O menino impoluto

Um menino de doze para treze anos estava caminhando nos arredores do Quarto Distrito, quando viu um carroceiro bêbado, no meio da rua, maltratando seu cavalo com violentas chicotadas. Além disso, com um estilete de ferro cutucava o dorso e o flanco do animal para fazê-lo andar. Os transeuntes em sua volta davam risadas, ninguém fazia nada, apenas se divertiam com a cena. O Menino não resistiu em ver aquele sofrimento; brigou com o carroceiro, prontamente retirou os arreios do cavalo e começou a andar com ele pela cidade. O carroceiro sem noção do acontecido ficou dormindo na sua carroça.
O que fazer? Lembrou-se da Associação Protetora dos Animais, comandada pela Sra. Palmira Gobbi, na qual já tivera contato por causa de maus-tratos com cães soltos nas ruas. A casa dela era longe, no bairro Menino Deus. Ele foi andando com o cavalo durante seis horas e chegou na residência da Dona Palmira às dez horas da noite. Claro que ela ficou orgulhosa do feito pois era uma pioneira da luta em favor dos animais, – Qual é o seu nome? Perguntou. – Mário, respondeu o menino.
O menino perdeu o pai cedo e sua mãe, sobrevivente do holocausto, teve que sozinha lutar para a formação dele e de seu irmão. Essas marcas certamente influenciaram na sua afetividade e generosidade com o próximo, atributos difíceis, nos dias de hoje, encontrar nas pessoas. Então, decidiu ser médico para ajudar não só os animais, mas também as pessoas.
Vim a conhecê-lo quando ingressamos na faculdade. Tinha um cabelo de fogo, ruivo. Achava uma pessoa diferenciada, não só pelo seu conhecimento de mundo e da medicina, mas também pelo seu modo gentil com os colegas.
Nossa primeira aproximação foi nas primeiras semanas de aula, quando coube a ele dar alguma informação para a turma. Havia uma grande algazarra, não se conseguia ouvir direito. Fiquei chateado e num tom bem alto, apontando para ele, disse: Vamos ouvir esta figura impoluta e saltitante. Fez-se um silencio e ele pode dar a informação. Não sei de onde eu tirei essas palavras elogiosas. Só sei que foram precisas, impactantes e verdadeiras, pois se referem a uma pessoa honesta e pura.
Algum tempo depois, a turma programou uma excursão para Gramado. Disse para a Norma – minha futura mulher e estávamos iniciando o namoro -, que não poderia ir porque não teria ônibus para chegar as sete da manhã num domingo em frente a faculdade. Para minha surpresa o Mário e a Norma apareceram num opala creme na minha casa.
Ele me fala: “A Norma com aquele modo peculiar bem dela disse que não poderias vir, moras longe. Ela nada sugeriu, por alguma razão propus te buscar”. Fiquei alegre e rapidamente entrei no carro pois o ônibus contratado ficou nos esperando.
Durante a faculdade fomos amigos. Ele também namorou uma colega de turma e junto com o Oberdan e a Lídia formamos um sexteto para acampamentos nas praias, então desertas, catarinenses.

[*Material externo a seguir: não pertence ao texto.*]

(** * graph.js: a root node, two children and a tunable camera frustum

    A shallow embedding of [src/graph.js] and the properties of its
    geometry and parameter state.

    Numbers.  JavaScript numbers are IEEE-754 doubles.  In the model of the
    page they are the real numbers of the Standard Library, so [Math.PI] is
    [PI], [Math.sin] is [sin], [Math.max] is [Rmax] and so on: the
    statements about one key press, about the clamps, about what an event
    leaves alone and about the geometry at the current angle read the
    program without rounding.  What several presses of a key add up to does
    depend on the rounding of each sum; the module [Float64] therefore
    transcribes the arithmetic of [onKeyDown] on the kernel's binary64
    floats, and the statement about nine and ten presses of ArrowRight is
    made there.

    Objects.  Every [new THREE.Mesh(...)] (or helper object) yields a fresh
    handle into a heap of objects; the module-level [let] variables of
    graph.js hold handles, [undefined] being [None].  Dereferencing
    [undefined] throws in JavaScript and is the failure of the monad [M].

    three.js.  The few operations of the library that graph.js calls are
    transcribed in the modules [V3], [Rot] and in [Object3D_lookAt],
    [Object3D_rotateX], [Scene_add], [Scene_remove] from the library's
    sources (Vector3.js, Matrix4.js, Object3D.js, PerspectiveCamera.js). *)

From Stdlib Require Import Reals Lra Lia.
From Stdlib Require PrimFloat.
From stdpp Require Import base option list gmap strings.

Open Scope R_scope.

(** ** three.js: vectors *)

Module V3.

Record t := mk { x : R; y : R; z : R }.

(** [new THREE.Vector3()] *)
Definition zero : t := mk 0 0 0.

(** [subVectors(a, b)]: component-wise [a - b]. *)
Definition subVectors (a b : t) : t :=
  mk (x a - x b) (y a - y b) (z a - z b).

(** [p.addScaledVector(v, s)]: [p.x += v.x * s], ... *)
Definition addScaledVector (p v : t) (s : R) : t :=
  mk (x p + x v * s) (y p + y v * s) (z p + z v * s).

Definition lengthSq (v : t) : R := x v * x v + y v * y v + z v * z v.

(** [Math.sqrt(x*x + y*y + z*z)] *)
Definition length (v : t) : R := sqrt (lengthSq v).

Definition multiplyScalar (v : t) (s : R) : t :=
  mk (x v * s) (y v * s) (z v * s).

(** [divideScalar(s)] is [multiplyScalar(1 / s)]. *)
Definition divideScalar (v : t) (s : R) : t := multiplyScalar v (1 / s).

(** [normalize()] is [divideScalar(this.length() || 1)]. *)
Definition normalize (v : t) : t :=
  divideScalar v (if Req_dec_T (length v) 0 then 1 else length v).

Definition crossVectors (a b : t) : t :=
  mk (y a * z b - z a * y b) (z a * x b - x a * z b) (x a * y b - y a * x b).

(** Two vectors point the same way: one is a positive multiple of the
    other. *)
Definition sameDirection (a b : t) : Prop :=
  exists k : R, 0 < k /\ a = multiplyScalar b k.

End V3.

(** ** three.js: orientations

  three.js keeps an object's orientation as a unit quaternion.  Here an
  orientation is the rotation matrix that quaternion stands for, given by
  its three columns: the world-space images of the object's local X, Y and
  Z axes.  [Quaternion.multiply] is then the matrix product. *)

Module Rot.

Record t := mk { ex : V3.t; ey : V3.t; ez : V3.t }.

Definition identity : t :=
  mk (V3.mk 1 0 0) (V3.mk 0 1 0) (V3.mk 0 0 1).

(** The world-space image of the local vector [v]. *)
Definition apply (r : t) (v : V3.t) : V3.t :=
  V3.mk (V3.x (ex r) * V3.x v + V3.x (ey r) * V3.y v + V3.x (ez r) * V3.z v)
        (V3.y (ex r) * V3.x v + V3.y (ey r) * V3.y v + V3.y (ez r) * V3.z v)
        (V3.z (ex r) * V3.x v + V3.z (ey r) * V3.y v + V3.z (ez r) * V3.z v).

(** [q.multiply(q1)]: first [q1], then [q]. *)
Definition multiply (q q1 : t) : t :=
  mk (apply q (ex q1)) (apply q (ey q1)) (apply q (ez q1)).

(** [setFromAxisAngle((1,0,0), angle)]: the rotation about the X axis. *)
Definition aboutX (angle : R) : t :=
  mk (V3.mk 1 0 0)
     (V3.mk 0 (cos angle) (sin angle))
     (V3.mk 0 (- sin angle) (cos angle)).

(** [Matrix4.lookAt(eye, target, up)], rotation part: the Z column is the
    unit vector from [target] to [eye]; when it is parallel to [up] it is
    nudged by 0.0001 so that the cross product is not zero. *)
Definition lookAt (eye target up : V3.t) : t :=
  let z0 := V3.subVectors eye target in
  let z1 := if Req_dec_T (V3.lengthSq z0) 0
            then V3.mk (V3.x z0) (V3.y z0) 1 else z0 in
  let z2 := V3.normalize z1 in
  let x0 := V3.crossVectors up z2 in
  let zx :=
    if Req_dec_T (V3.lengthSq x0) 0 then
      let z3 := if Req_dec_T (Rabs (V3.z up)) 1
                then V3.mk (V3.x z2 + 0.0001) (V3.y z2) (V3.z z2)
                else V3.mk (V3.x z2) (V3.y z2) (V3.z z2 + 0.0001) in
      let z4 := V3.normalize z3 in
      (z4, V3.crossVectors up z4)
    else (z2, x0) in
  let x1 := V3.normalize (snd zx) in
  mk x1 (V3.crossVectors (fst zx) x1) (fst zx).

End Rot.

(** ** three.js: objects *)

(** The four numbers from which [PerspectiveCamera.updateProjectionMatrix]
    builds the projection matrix (zoom is 1 and there is no view offset).
    The matrix, its inverse and whatever is drawn from them are functions of
    these four numbers, so they stand for the matrix. *)
Record Frustum := mkFrustum {
  fr_fov : R; fr_aspect : R; fr_near : R; fr_far : R
}.

Inductive Geometry :=
| SphereGeometry (radius : R) (widthSegments heightSegments : nat)
| CylinderGeometry (radiusTop radiusBottom height : R)
                   (radialSegments heightSegments : nat)
| GridHelper (size : R) (divisions : nat)
| AxisGroup (axisLength : R)
| TextGeometry (text : string) (size height : R)
| CameraHelperGeometry (depicted : Frustum).

(** A renderable: what it draws, its colour, where it is and how it is
    turned.  A cylinder's long axis is its local Y axis. *)
Record Object3D := mkObject3D {
  geometry : Geometry;
  color : Z;
  position : V3.t;
  quaternion : Rot.t
}.

(** [new THREE.Mesh(geometry, new THREE.MeshBasicMaterial({ color }))] *)
Definition Mesh (g : Geometry) (c : Z) : Object3D :=
  mkObject3D g c V3.zero Rot.identity.

(** [Object3D.DEFAULT_UP] *)
Definition DEFAULT_UP : V3.t := V3.mk 0 1 0.

(** [o.lookAt(target)] for an object that has no parent and is neither a
    camera nor a light: its world position is its position, and the matrix
    is [lookAt(target, position, up)]. *)
Definition Object3D_lookAt (o : Object3D) (target : V3.t) : Object3D :=
  mkObject3D (geometry o) (color o) (position o)
             (Rot.lookAt target (position o) DEFAULT_UP).

(** [o.rotateX(angle)]: [quaternion.multiply(setFromAxisAngle(X, angle))]. *)
Definition Object3D_rotateX (o : Object3D) (angle : R) : Object3D :=
  mkObject3D (geometry o) (color o) (position o)
             (Rot.multiply (quaternion o) (Rot.aboutX angle)).

Definition set_position (p : V3.t) (o : Object3D) : Object3D :=
  mkObject3D (geometry o) (color o) p (quaternion o).

Definition set_geometry (g : Geometry) (o : Object3D) : Object3D :=
  mkObject3D g (color o) (position o) (quaternion o).

(** The world-space direction of a mesh's local Y axis: for a cylinder, its
    long axis. *)
Definition longAxis (o : Object3D) : V3.t :=
  Rot.apply (quaternion o) (V3.mk 0 1 0).

(** ** graph.js: configuration (lines 10-15) *)

Definition sphereRadius : R := 0.5.
Definition edgeRadius : R := 0.05.
Definition mainSphereColor : Z := 0x44aa88.
Definition childSphereColor : Z := 0x4488aa.
Definition edgeColor : Z := 0xaaaaaa.
(** C3.  Handling inbound messages in arrival order never moves the
    [nextStartTime] cursor back, and the start times passed to
    [source.start], in the order of the calls, never decrease.  When
    the messages are audio chunks that all decode, each is scheduled once
    and in arrival order, and a chunk that arrives while the output clock
    has not passed the cursor starts exactly where the chunk before it
    ends: [start(i+1) = start(i) + d(i)]. *)
Theorem playback_monotone utils s :
  (forall inputs,
     exists s' log,
       handleMessages utils inputs s = Returned tt s' log /\
       nextStartTime s <= nextStartTime s' /\
       StronglySorted Rle (map fst (scheduled_of log))) /\
  (forall chunks,
     Forall (fun c => decoded_chunk utils s (snd (fst c)) = Some (snd c)) chunks ->
     exists s' log,
       handleMessages utils (map fst chunks) s = Returned tt s' log /\
       map snd (scheduled_of log) = map snd chunks /\
       forall i env message buffer t1 b1 t2 b2,
         nth_error chunks (S i) = Some (env, message, buffer) ->
         nth_error (scheduled_of log) i = Some (t1, b1) ->
         nth_error (scheduled_of log) (S i) = Some (t2, b2) ->
         t1 <= t2 /\
         (currentTime env <= t1 + duration b1 -> t2 = t1 + duration b1)).
Proof.
  split.
  - intros inputs.
    destruct (handleMessages_run utils inputs s)
      as [t [log [Hrun [Hle [_ Hsorted]]]]].
    exists (set_nextStartTime t s), log. repeat split; assumption.
  - intros chunks Hall.
    destruct (handleMessages_schedule utils chunks s Hall)
      as [t [log [Hrun Hsched]]].
    exists (set_nextStartTime t s), log. split; [exact Hrun|].
    rewrite Hsched. split.
    + rewrite schedule_spec_buffers. unfold arrivals.
      rewrite map_map. reflexivity.
    + intros i env message buffer t1 b1 t2 b2 Hc H1 H2.
      assert (Ht2 : t2 = Rmax (t1 + duration b1) (currentTime env)).
      { eapply (schedule_spec_chain (arrivals chunks)); [|exact H1|exact H2].
        unfold arrivals. rewrite nth_error_map, Hc. reflexivity. }
      subst t2. split.
      * pose proof (duration_nonneg b1).
        pose proof (Rmax_l (t1 + duration b1) (currentTime env)). lra.
      * intros Hnow. apply Rmax_left. exact Hnow.
Qed.

Lemma playback_monotone_witness :
  Forall (fun c => decoded_chunk sample_utils live_service (snd (fst c))
                   = Some (snd c)) two_chunks /\
  exists t1 t2,
    scheduled_of (log_of (handleMessages sample_utils (map fst two_chunks)
                                         live_service))
    = [(t1, mkAudioBuffer 2 24000); (t2, mkAudioBuffer 3 24000)] /\
    t1 <= t2 /\
    t2 = t1 + duration (mkAudioBuffer 2 24000).
Proof.
  assert (Hall : Forall (fun c => decoded_chunk sample_utils live_service
                                    (snd (fst c)) = Some (snd c)) two_chunks).
  { repeat constructor. }
  split; [exact Hall|].
  destruct (playback_monotone sample_utils live_service) as [_ Hchunks].
  destruct (Hchunks two_chunks Hall) as [s' [log [Hrun [_ Hchain]]]].
  rewrite Hrun. simpl log_of.
  assert (Hcomp :
    handleMessages sample_utils (map fst two_chunks) live_service
    = Returned tt
        (set_nextStartTime
           (Rmax (Rmax 0 0 + duration (mkAudioBuffer 2 24000)) 0
            + duration (mkAudioBuffer 3 24000)) live_service)
        [SourceStart (AudioContextRef 2) (mkAudioBuffer 2 24000) (Rmax 0 0);
         SourceStart (AudioContextRef 2) (mkAudioBuffer 3 24000)
                     (Rmax (Rmax 0 0 + duration (mkAudioBuffer 2 24000)) 0)])
    by reflexivity.
  rewrite Hcomp in Hrun. injection Hrun as <- <-.
  exists (Rmax 0 0), (Rmax (Rmax 0 0 + duration (mkAudioBuffer 2 24000)) 0).
  split; [reflexivity|].
  destruct (Hchain 0%nat (frozen_clock 0 0) (audio_message "abcdef")
              (mkAudioBuffer 3 24000)
              (Rmax 0 0) (mkAudioBuffer 2 24000)
              (Rmax (Rmax 0 0 + duration (mkAudioBuffer 2 24000)) 0)
              (mkAudioBuffer 3 24000) eq_refl eq_refl eq_refl)
    as [Hle Hback].
  split; [exact Hle|]. apply Hback. simpl.
  pose proof (duration_nonneg (mkAudioBuffer 2 24000)).
  pose proof (Rmax_l 0 0). lra.
Defined.

(** C4.  When the output clock has passed the cursor at the time a chunk
    is handled, the chunk is started at the clock reading, not at the
    stale cursor, and the cursor resumes from there. *)
Theorem stall_recovery utils env message s buffer :
  decoded_chunk utils s message = Some buffer ->
  nextStartTime s < currentTime env ->
  exists s' log,
    handleMessage utils env message s = Returned tt s' log /\
    scheduled_of log = [(currentTime env, buffer)] /\
    nextStartTime s' = currentTime env + duration buffer.
Proof.
  intros Hd Hlate.
  destruct (handleMessage_decoded utils env message s buffer Hd)
    as [log [Hrun [Hsched _]]].
  assert (Hmax : Rmax (nextStartTime s) (currentTime env) = currentTime env)
    by (apply Rmax_right; lra).
  rewrite Hmax in Hrun, Hsched.
  eexists _, log. split; [exact Hrun|]. split; [exact Hsched | reflexivity].
Qed.

Lemma stall_recovery_witness :
  decoded_chunk sample_utils live_service (audio_message "abcd")
    = Some (mkAudioBuffer 2 24000) /\
  nextStartTime live_service < currentTime (frozen_clock 5 0) /\
  exists s' log,
    handleMessage sample_utils (frozen_clock 5 0) (audio_message "abcd")
                  live_service
    = Returned tt s' log /\
    scheduled_of log = [(5, mkAudioBuffer 2 24000)] /\
    nextStartTime s' = 5 + duration (mkAudioBuffer 2 24000).
Proof.
  split; [reflexivity|].
  assert (Hlate : nextStartTime live_service < currentTime (frozen_clock 5 0))
    by (simpl; lra).
  split; [exact Hlate|].
  exact (stall_recovery sample_utils (frozen_clock 5 0) (audio_message "abcd")
           live_service (mkAudioBuffer 2 24000) eq_refl Hlate).
Defined.

(** ** Decode failures *)

(** C7.  A chunk that fails to decode is dealt with inside the handler:
    the handler returns normally, the chunk is not scheduled, one
    diagnostic is logged, nothing is torn down and no status is reported
    (the session handle and the output context are kept), and the next
    chunk that decodes is scheduled as usual. *)
Theorem decode_failure_recovered utils env1 failing env2 following s e buffer :
  decode_failure utils s failing = Some e ->
  decoded_chunk utils s following = Some buffer ->
  exists s1 log1 s2 log2,
    handleMessage utils env1 failing s = Returned tt s1 log1 /\
    scheduled_of log1 = [] /\
    errors_of log1 = [("Error decoding audio", e)] /\
    statuses_of log1 = [] /\
    releases_of log1 = [] /\
    currentSession s1 = currentSession s /\
    outputAudioContext s1 = outputAudioContext s /\
    handleMessage utils env2 following s1 = Returned tt s2 log2 /\
    scheduled_of log2 = [(Rmax (nextStartTime s1) (currentTime env2), buffer)].
Proof.
  intros Hf Hd.
  destruct (handleMessage_failed utils env1 failing s e Hf)
    as [log1 [Hrun1 [Hs1 [He1 [Hst1 Hrel1]]]]].
  set (s1 := set_nextStartTime (Rmax (nextStartTime s) (currentTime env1)) s) in *.
  destruct (handleMessage_decoded utils env2 following s1 buffer Hd)
    as [log2 [Hrun2 [Hs2 _]]].
  eexists s1, log1, _, log2.
  repeat split; try eassumption.
Qed.

Lemma decode_failure_recovered_witness :
  decode_failure sample_utils live_service (audio_message "abc")
    = Some (DecodeError "odd byte length") /\
  decoded_chunk sample_utils live_service (audio_message "abcd")
    = Some (mkAudioBuffer 2 24000) /\
  exists s1 log1 s2 log2,
    handleMessage sample_utils (frozen_clock 1 0) (audio_message "abc")
                  live_service
    = Returned tt s1 log1 /\
    scheduled_of log1 = [] /\
    errors_of log1 = [("Error decoding audio", DecodeError "odd byte length")] /\
    statuses_of log1 = [] /\
    releases_of log1 = [] /\
    currentSession s1 = currentSession live_service /\
    outputAudioContext s1 = outputAudioContext live_service /\
    handleMessage sample_utils (frozen_clock 2 0) (audio_message "abcd") s1
    = Returned tt s2 log2 /\
    scheduled_of log2
    = [(Rmax (nextStartTime s1) (currentTime (frozen_clock 2 0)),
        mkAudioBuffer 2 24000)].
Proof.
  split; [reflexivity|]. split; [reflexivity|].
  exact (decode_failure_recovered sample_utils (frozen_clock 1 0)
           (audio_message "abc") (frozen_clock 2 0) (audio_message "abcd")
           live_service (DecodeError "odd byte length") (mkAudioBuffer 2 24000)
           eq_refl eq_refl).
Defined.

(** C10.  On the path where the chunk fails to decode, the cursor is
    set to [max(nextStartTime, currentTime)] and is not advanced by any
    duration; every other field of the service is left as it was. *)
Theorem failed_decode_frame utils env message s e :
  decode_failure utils s message = Some e ->
  exists s' log,
    handleMessage utils env message s = Returned tt s' log /\
    nextStartTime s' = Rmax (nextStartTime s) (currentTime env) /\
    currentSession s' = currentSession s /\
    sessionPromise s' = sessionPromise s /\
    inputAudioContext s' = inputAudioContext s /\
    outputAudioContext s' = outputAudioContext s /\
    stream s' = stream s /\
    processor s' = processor s /\
    source s' = source s /\
    onReportSubmitted s' = onReportSubmitted s /\
    onAudioLevel s' = onAudioLevel s /\
    onStatusChange s' = onStatusChange s.
Proof.
  intros Hf.
  destruct (handleMessage_failed utils env message s e Hf) as [log [Hrun _]].
  eexists _, log. split; [exact Hrun|]. repeat split.
Qed.
(** * MCP Plugin Marketplace: the registry manager and its search command

    A shallow embedding of [mcp_plugin_marketplace/marketplace.py] and of the
    [search], [uninstall] and [test] commands of
    [mcp_plugin_marketplace/cli.py], with the properties of the
    specification stated and proved over it.

    Scope of the model.
    - The file system is a tree of directories and regular files (POSIX,
      case-sensitive names, no symbolic links, no permissions).  A path is
      the list of its components below the root.  There is no working
      directory: a relative path is read from the root, so that the model
      reads a path as the code does when the path is absolute.  The
      components [""] and ["."] are dropped when a path is parsed, as
      [pathlib] does; [".."] is not interpreted.  The theorems that
      depend on it say so in a hypothesis: [plain_source] for a source
      (absolute, no [".."]), [plain_name] and [entry_name] for a plugin
      name.
    - The bytes of a file are represented by what the three decoders used by
      the program make of them: [json.load], [zipfile.ZipFile] and the
      import of the file as a Python module.
    - Plugin code can change [sys.path]; its other effects are not
      modelled.  It returns, raises an exception derived from
      [Exception], or leaves with one that is not ([SystemExit]).
    - Characters are 8-bit; [str.lower] lowers the letters A-Z, as
      Python does on ASCII text.  The theorem on [search] is about ASCII
      text ([is_ascii]).
    - The library calls ([pathlib], [shutil], [zipfile], [json],
      [importlib]) behave as in CPython 3.11. *)

From Stdlib Require Import Ascii String.
From stdpp Require Import gmap strings list fin_maps.

Local Set Warnings "-register-all".

(** ** Strings *)

Module Str.

(** [c.lower()] on one character of ASCII text; other characters are
    left as they are. *)
Definition lower_ascii (c : ascii) : ascii :=
  let n := nat_of_ascii c in
  if (65 <=? n)%nat && (n <=? 90)%nat then ascii_of_nat (n + 32) else c.

(** [s.lower()] *)
Fixpoint lower (s : string) : string :=
  match s with
  | EmptyString => EmptyString
  | String c s' => String (lower_ascii c) (lower s')
  end.

(** [hay.startswith(needle)] *)
Fixpoint startswith (needle hay : string) : bool :=
  match needle, hay with
  | EmptyString, _ => true
  | String _ _, EmptyString => false
  | String a n', String b h' => Ascii.eqb a b && startswith n' h'
  end.

(** [needle in hay] for two strings: [needle] occurs in [hay]. *)
Fixpoint contains (needle hay : string) : bool :=
  startswith needle hay ||
  match hay with
  | EmptyString => false
  | String _ h' => contains needle h'
  end.
(** * The LibreOffice conversion routes (pkg/modules/libreoffice/routes.go)

    A shallow embedding of the two HTTP handlers [convertRoute] (documents to
    PDF) and [convertRouteDocx] (documents to DOCX), and the properties of the
    pipeline they coordinate.

    The handlers are sequential imperative code that talks to three
    collaborators: the LibreOffice bridge ([libreofficeapi.Uno]), the PDF
    engine ([gotenberg.PdfEngine]) and the request context ([api.Context]).
    The embedding threads an explicit state through the handler: the number of
    paths allocated so far, the chronological trace of every fallible call made
    to a collaborator together with its answer, and the output paths registered
    on the context.  A collaborator is a function of the trace so far and of
    the arguments of the call, so every deterministic environment is covered
    and the theorems quantify over all of them. *)

From Stdlib Require Import Lia.
From stdpp Require Import base list sorting strings gmap.

Local Open Scope string_scope.
Local Open Scope list_scope.
Local Open Scope nat_scope.

(** ** Errors *)

(** The two sentinel errors of the LibreOffice API the handler tests for with
    [errors.Is]. *)
Inductive sentinel :=
| ErrInvalidPdfFormats
| ErrMalformedPageRanges.

Global Instance sentinel_eq_dec : EqDecision sentinel.
Proof. solve_decision. Defined.

(** A Go error value, as far as the handlers build and inspect one. *)
Inductive error :=
| Sentinel (s : sentinel)
    (* one of the sentinels above *)
| Opaque (msg : string)
    (* any other leaf error of a collaborator *)
| Errorf (prefix : string) (cause : error)
    (* fmt.Errorf("<prefix>: %w", cause) *)
| WrapError (cause : error) (status : nat) (message : string)
    (* api.WrapError(cause, api.NewSentinelHttpError(status, message)) *)
| Join (first second : error).
    (* an error that wraps two errors: errors.Join(first, second), or
       fmt.Errorf with two %w verbs *)

(** [errors.Is err target] for a sentinel target: walk the tree of wrapped
    errors.  An error that wraps several errors matches when one of them
    does, so an error can match both sentinels.  The HTTP sentinel attached
    by [api.WrapError] is of another type and never equals a LibreOffice
    sentinel. *)
Fixpoint errors_Is (err : error) (target : sentinel) : bool :=
  match err with
  | Sentinel s => bool_decide (s = target)
  | Opaque _ => false
  | Errorf _ cause => errors_Is cause target
  | WrapError cause _ _ => errors_Is cause target
  | Join first second => errors_Is first target || errors_Is second target
  end.

(** The HTTP errors carried by an error: those attached by [api.WrapError]
    anywhere in the tree of wrapped errors. *)
Fixpoint http_errors (err : error) : list (nat * string) :=
  match err with
  | Sentinel _ | Opaque _ => []
  | Errorf _ cause => http_errors cause
  | WrapError cause status message => http_errors cause ++ [(status, message)]
  | Join first second => http_errors first ++ http_errors second
  end.

Definition StatusBadRequest : nat := 400.
Definition StatusInternalServerError : nat := 500.

(** ** Values of the gotenberg and libreofficeapi packages *)

Module gotenberg.

Record PdfFormats := { PdfA : string; PdfUa : bool }.

Global Instance PdfFormats_eq_dec : EqDecision PdfFormats.
Proof. solve_decision. Defined.

(** [fmt.Sprintf("%+v", formats)] *)
Definition Sprintf_v (formats : PdfFormats) : string :=
  "{PdfA:" +:+ PdfA formats +:+ " PdfUa:"
    +:+ (if PdfUa formats then "true" else "false") +:+ "}".

End gotenberg.

Module libreofficeapi.

Record Options := {
  Landscape : bool;
  PageRanges : string;
  ExportFormFields : bool;
  SinglePageSheets : bool;
  PdfFormats : gotenberg.PdfFormats;
}.

End libreofficeapi.

(** The zero value of [gotenberg.PdfFormats]. *)
Definition zeroValued : gotenberg.PdfFormats :=
  {| gotenberg.PdfA := ""; gotenberg.PdfUa := false |}.

(** A decoded JSON value ([interface{}] after [json.Unmarshal]). *)
#[local] Unset Elimination Schemes.
Inductive json :=
| JNull
| JBool (b : bool)
| JNumber (literal : string)
| JString (s : string)
| JArray (items : list json)
| JObject (fields : list (string * json)).
#[local] Set Elimination Schemes.

(** ** Calls to the collaborators *)

(** One fallible call to a collaborator, with its arguments and its answer
    ([None] is Go's nil error). *)
Inductive Event :=
| EPdf (inputPath outputPath : string) (options : libreofficeapi.Options)
       (res : option error)
| EDocx (inputPath outputPath : string) (res : option error)
| EMerge (inputPaths : list string) (outputPath : string) (res : option error)
| EConvert (formats : gotenberg.PdfFormats) (inputPath outputPath : string)
           (res : option error)
| EWriteMetadata (metadata : gmap string json) (path : string)
                 (res : option error)
| ERename (oldpath newpath : string) (res : option error)
| EAddOutputPaths (paths : list string) (res : option error).

Definition answer (ev : Event) : option error :=
  match ev with
  | EPdf _ _ _ res | EDocx _ _ res | EMerge _ _ res | EConvert _ _ _ res
  | EWriteMetadata _ _ res | ERename _ _ res | EAddOutputPaths _ res => res
  end.

(** The stage of the pipeline a call belongs to, in pipeline order. *)
Inductive Stage :=
| StageConversion | StageMerge | StageNormalization | StageMetadata
| StageNaming | StageResponse.

Global Instance Stage_eq_dec : EqDecision Stage.
Proof. solve_decision. Defined.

Quando éramos doutorando de cirurgia tínhamos que ministrar uma aula, a ele coube avaliação pré-operatória. Falou sobre os exames que tinham que ser solicitados para os pacientes que iriam ser submetidos a uma cirurgia. Porém o mais importante foi quando ele mostrou um papel surrado que continha um texto quase inelegível de um paciente de outra enfermaria. O paciente escreveu que se ele soubesse que a cirurgia o deixaria sem falar, não a faria. Ninguém explicou para o paciente como ele ficaria após a cirurgia. Esta relação médico-paciente era mais importante que qualquer exame. Ficamos todos emocionados. Foi uma lição de humanidade para todos. O professor responsável pela aula posteriormente me confidenciou o desejo escolhê-lo para a residência. Porém ele optou por fazê-la no Rio de Janeiro, onde exerceu a profissão de cirurgião por longos anos.
Foi o orador da turma com um belíssimo discurso em que convidava todos os formandos: “Levar saúde a população”.
Esses episódios demostram sua grande sensibilidade. Naturalmente durante um bom tempo teve que aguentar aquela piadinha infame: “Esse é o Mário. Que Mário? Aquele que atrás do armário”. Na verdade, o Mário que estamos falando é o “Menino Impoluto”, amigo de todos que cruzaram pela sua vida.